Too often, we hear ‘It’s just a game’ as an excuse for watered-down, inaccurate portrayals.
But a boxing video game isn’t just a game. For millions of people, it’s their first — and maybe only — introduction to the sport.
And if that game misrepresents boxing, then it’s misrepresenting you.”


  • If you’re Muhammad Ali, your footwork and ring generalship should be exact.

  • If you’re Mike Tyson, your peek-a-boo style and explosive hooks should feel like Tyson, not “generic brawler.”

  • If you’re Mayweather, your shoulder roll and defensive counters need to be on point.

  • If you’re Lomachenko, your angles and pivots should be yours — not a re-skin of someone else’s moves.

  • If you’re Katie Taylor, Claressa Shields, or Amanda Serrano, your craft deserves the same depth and detail as any male champion.


“Silence lets developers cut corners and hide behind ‘nobody asked for it.’
Well, we’re asking — and not just fans. Boxers and fans together are unstoppable.”


Rapid-Fire Demands

  1. Authentic tendencies — no generic punch patterns.

  2. Signature styles and movements, down to the smallest details.

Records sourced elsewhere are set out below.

(* ===== verification/Shell.v ===== *)
(** * userspace/heroshell/heroshell.c: history, line editor, tokenizer, dispatch

    A [char] array is the list of its bytes.  The line editor takes the events
    [keyboard_poll] returns, one at a time, and gives the bytes it prints.  The
    terminal shows one cell per byte and a backspace moves back one cell; this is
    what the erase sequence of the code assumes.

    Its specification, a text with a history of lines, is [Edit] in ShellSpec.v. *)
From S2P Require Import Prelude Keyboard.

Definition SHELL_LINE_MAX : Z := 1024.
Definition SHELL_HIST_SIZE : Z := 256.
Definition SHELL_MAX_ARGS : nat := 64.
Definition SHELL_PROMPT : list Z := codes "hero$ ".
Definition KEY_ARROW_UP : Z := 72.
Definition KEY_ARROW_DOWN : Z := 80.

(** ** Character arrays *)

(** The string at the start of an array, and from an index on. *)
Fixpoint str_of (buf : list Z) : list Z :=
  match buf with [] => [] | c :: rest => if c =? 0 then [] else c :: str_of rest end.

(** [strncpy(buf, s, n)]: the string, then zeros up to [n]. *)
Definition buf_strncpy (n : nat) (s buf : list Z) : list Z :=
  take n (s ++ replicate n 0) ++ drop n buf.

Definition set_at (i v : Z) (buf : list Z) : list Z := <[Z.to_nat i := v]> buf.

(** ** State *)

Record shell : Type := mk_shell {
  hist_buf : list (list Z);
  hist_count : Z;
  hist_head : Z;
  line : list Z;
  saved_line : list Z;
  pos : Z;
  hist_nav : Z;
}.

Definition zero_line : list Z := replicate 1024 0.
Definition shell_static : shell :=
  mk_shell (replicate 256 zero_line) 0 0 zero_line zero_line 0 (-1).

Definition with_line (l : list Z) (p nav : Z) (s : shell) : shell :=
  mk_shell (hist_buf s) (hist_count s) (hist_head s) l (saved_line s) p nav.

(** ** History *)

Definition hist_add (l : list Z) (s : shell) : shell :=
  let idx := (hist_head s + hist_count s) mod SHELL_HIST_SIZE in
  let entry := buf_strncpy 1023 l (hist_buf s !!! Z.to_nat idx) in
  let entry := set_at (SHELL_LINE_MAX - 1) 0 entry in
  let bufs := <[Z.to_nat idx := entry]> (hist_buf s) in
  if hist_count s <? SHELL_HIST_SIZE
  then mk_shell bufs (hist_count s + 1) (hist_head s) (line s) (saved_line s) (pos s) (hist_nav s)
  else mk_shell bufs (hist_count s) ((hist_head s + 1) mod SHELL_HIST_SIZE) (line s) (saved_line s)
         (pos s) (hist_nav s).

Definition hist_get (offset : Z) (s : shell) : option (list Z) :=
  if (offset <? 0) || (hist_count s <=? offset) then None
  else
    let idx := (hist_head s + hist_count s - 1 - offset) mod SHELL_HIST_SIZE in
    Some (str_of (hist_buf s !!! Z.to_nat idx)).

(** ** The line editor *)

Definition term_erase (n : Z) : list Z := concat (replicate (Z.to_nat n) [8; 32; 8]).

(** Start of a line: the prompt is printed and the buffers are cleared. *)
Definition begin_line (s : shell) : shell :=
  mk_shell (hist_buf s) (hist_count s) (hist_head s) zero_line zero_line 0 (-1).

(** The line shows another text: erase the old one, copy, print. *)
Definition show_entry (entry : list Z) (terminate : bool) (nav : Z) (s : shell) : shell * list Z :=
  let l := buf_strncpy 1023 entry (line s) in
  let l := if terminate then set_at (SHELL_LINE_MAX - 1) 0 l else l in
  (with_line l (Z.of_nat (length (str_of l))) nav s, term_erase (pos s) ++ str_of l).

Definition edit_extended (ev : key_event) (s : shell) : shell * list Z :=
  if ev_scancode ev =? KEY_ARROW_UP then
    let next := hist_nav s + 1 in
    match hist_get next s with
    | None => (s, [])
    | Some entry =>
        let s := if hist_nav s <? 0
                 then mk_shell (hist_buf s) (hist_count s) (hist_head s) (line s)
                        (buf_strncpy 1023 (str_of (line s)) (saved_line s)) (pos s) (hist_nav s)
                 else s in
        show_entry entry true next s
    end
  else if ev_scancode ev =? KEY_ARROW_DOWN then
    if hist_nav s <? 0 then (s, [])
    else if 0 <? hist_nav s then
      match hist_get (hist_nav s - 1) s with
      | Some entry => show_entry entry true (hist_nav s - 1) s
      | None => (s, [])          (* strncpy from NULL; excluded by the invariant *)
      end
    else show_entry (str_of (saved_line s)) false (-1) s
  else (s, []).

(** One event: the new state, the output, and whether the line is complete. *)
Definition edit_key (ev : key_event) (s : shell) : shell * list Z * bool :=
  if negb (ev_pressed ev) then (s, [], false)
  else if ev_extended ev then (edit_extended ev s, false)
  else
    let c := ev_ascii ev in
    if c =? 0 then (s, [], false)
    else if (c =? 13) || (c =? 10) then
      (with_line (set_at (pos s) 0 (line s)) (pos s) (hist_nav s) s, [10], true)
    else if c =? 8 then
      if 0 <? pos s
      then (with_line (set_at (pos s - 1) 0 (line s)) (pos s - 1) (hist_nav s) s, term_erase 1, false)
      else (s, [], false)
    else if c =? 27 then
      (with_line (set_at 0 0 (line s)) 0 (-1) s, term_erase (pos s), false)
    else if pos s <? SHELL_LINE_MAX - 1 then
      (with_line (set_at (pos s + 1) 0 (set_at (pos s) c (line s))) (pos s + 1) (hist_nav s) s, [c], false)
    else (s, [], false).

(** ** The tokenizer

    [p] is an index into the line; [argv] holds indices. *)
Definition byte_at (buf : list Z) (p : Z) : Z := buf !!! Z.to_nat p.
Definition is_blank (c : Z) : bool := (c =? 32) || (c =? 9).

Fixpoint skip_while (fuel : nat) (stop : Z → bool) (buf : list Z) (p : Z) : outcome Z :=
  match fuel with
  | O => Diverge
  | S fuel' => if stop (byte_at buf p) then Ok p else skip_while fuel' stop buf (p + 1)
  end.

Fixpoint token_loop (fuel : nat) (room : nat) (buf : list Z) (p : Z) (argv : list Z) :
    outcome (list Z * list Z) :=
  match fuel with
  | O => Diverge
  | S fuel' =>
      if (byte_at buf p =? 0) || (room =? 0)%nat then Ok (argv, buf)
      else
        p ← skip_while fuel (fun c => negb (is_blank c)) buf p;
        if byte_at buf p =? 0 then Ok (argv, buf)
        else
          let start := p in
          p ← skip_while fuel (fun c => (c =? 0) || is_blank c) buf p;
          if byte_at buf p =? 0 then token_loop fuel' (pred room) buf p (argv ++ [start])
          else token_loop fuel' (pred room) (set_at p 0 buf) (p + 1) (argv ++ [start])
  end.

(** The tokens, as strings, and the buffer. *)
Definition tokenize (l : list Z) (max_args : nat) : outcome (list (list Z)) :=
  '(argv, buf) ← token_loop (S (length l)) (pred max_args) l 0 [];
  Ok (map (fun p => str_of (drop (Z.to_nat p) buf)) argv).

(** ** Dispatch *)

Definition builtins : list (list Z) :=
  codes <$> ["help"; "exit"; "echo"; "cd"; "ls"; "cat"; "pwd"; "clear"; "hero"]%string.

(** What [shell_exec_line] runs: nothing (returns 0), the built-in of that index
    in the table, or nothing found (returns 127). *)
Inductive command : Type := NoCommand | Builtin (i : nat) (argv : list (list Z)) | NotFound (name : list Z).

Definition shell_exec_line (l : list Z) : outcome command :=
  match l with
  | [] => Ok NoCommand
  | _ =>
      let buf := set_at (SHELL_LINE_MAX - 1) 0 (buf_strncpy 1023 l (replicate 1024 0)) in
      argv ← tokenize buf SHELL_MAX_ARGS;
      match argv with
      | [] => Ok NoCommand
      | name :: _ =>
          match list_find (fun b => b = name) builtins with
          | Some (i, _) => Ok (Builtin i argv)
          | None => Ok (NotFound name)
          end
      end
  end.

(** ** The read-eval loop

    The loop over the events that arrive, up to the point where it waits for the
    next one: the commands executed and everything printed by the editor. *)
Definition is_exit (c : command) : bool := match c with Builtin 1 _ => true | _ => false end.

Fixpoint shell_loop (evs : list key_event) (s : shell) (out : list Z) (cmds : list command) :
    outcome (shell * list Z * list command) :=
  match evs with
  | [] => Ok (s, out, cmds)
  | ev :: evs' =>
      let '(s, o, complete) := edit_key ev s in
      if complete : bool then
        if 0 <? pos s then
          c ← shell_exec_line (str_of (line s));
          let s := begin_line (hist_add (str_of (line s)) s) in
          if is_exit c then Ok (s, out ++ o, cmds ++ [c])
          else shell_loop evs' s (out ++ o ++ SHELL_PROMPT) (cmds ++ [c])
        else shell_loop evs' (begin_line s) (out ++ o ++ SHELL_PROMPT) cmds
      else shell_loop evs' s (out ++ o) cmds
  end.
Definition shell_run (evs : list key_event) : outcome (shell * list Z * list command) :=
  shell_loop evs (begin_line shell_static) SHELL_PROMPT [].
(* ===== verification/ShellSpec.v ===== *)
(** * Properties of the shell

    The tokenizer splits a line into its words, and the line editor with its
    history refines the editor [Edit], on texts instead of character arrays; what
    the terminal shows in front of the cursor is the prompt and the text. *)
From S2P Require Import Prelude Keyboard Shell.

(** ** Words *)

Fixpoint words (l : list Z) : list (list Z) :=
  match l with
  | [] => []
  | c :: r =>
      if is_blank c then words r
      else match r with
           | [] => [[c]]
           | c' :: _ =>
               if is_blank c' then [c] :: words r
               else match words r with w :: ws => (c :: w) :: ws | [] => [[c]] end
           end
  end.

(** The command a line stands for. *)
Definition command_of (l : list Z) : command :=
  match take 63 (words l) with
  | [] => NoCommand
  | name :: args =>
      match list_find (fun b => b = name) builtins with
      | Some (i, _) => Builtin i (name :: args)
      | None => NotFound name
      end
  end.

Abbreviation blank := (fun c => is_blank c = true).
Abbreviation solid := (fun c => is_blank c = false).

Lemma words_blanks bl l : Forall blank bl → words (bl ++ l) = words l.
Proof. induction 1 as [|b bl Hb _ IH]; [done|]. cbn. by rewrite Hb. Qed.

Lemma words_word w b r :
  w ≠ [] → Forall solid w → is_blank b = true → words (w ++ b :: r) = w :: words r.
Proof.
  intros Hne Hw Hb. induction Hw as [|c w Hc Hw IH]; [done|]. cbn. rewrite Hc.
  destruct w as [|c' w]; cbn [app].
  - rewrite Hb. cbn [words]. by rewrite Hb.
  - apply Forall_cons in Hw as Hw'. destruct Hw' as [Hc' _]. rewrite Hc'.
    cbn [app] in IH. by rewrite IH.
Qed.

  3. Real boxing mechanics — clinches, pivots, inside fighting.

  4. Full-time referees.

  5. Accurate weight scaling.

  6. Deep, customizable boxer creation.

  7. Style-specific power punches.

  8. Smarter, adaptive AI.

  9. Transparent roadmaps.

  10. Publishers and investors listen to fans.


*Alicia Bum Gardener was very outspoken.

“Boxers, this is your legacy. Fans, this is our sport.
Together, we demand realism — and we won’t stop until we get it.
Because boxing is bigger than any one game, and it deserves the truth.”



Closing

“The boxing gaming community isn’t as naive as some in SCI think. We’ve been here long before this game, we’ll be here long after, and we know when we’re being fed half-truths.
You can water down mechanics, you can spin words, but you can’t erase what we’ve seen, played, and believed in.
The truth is in the code — and no matter what they tell you, the code is still there.”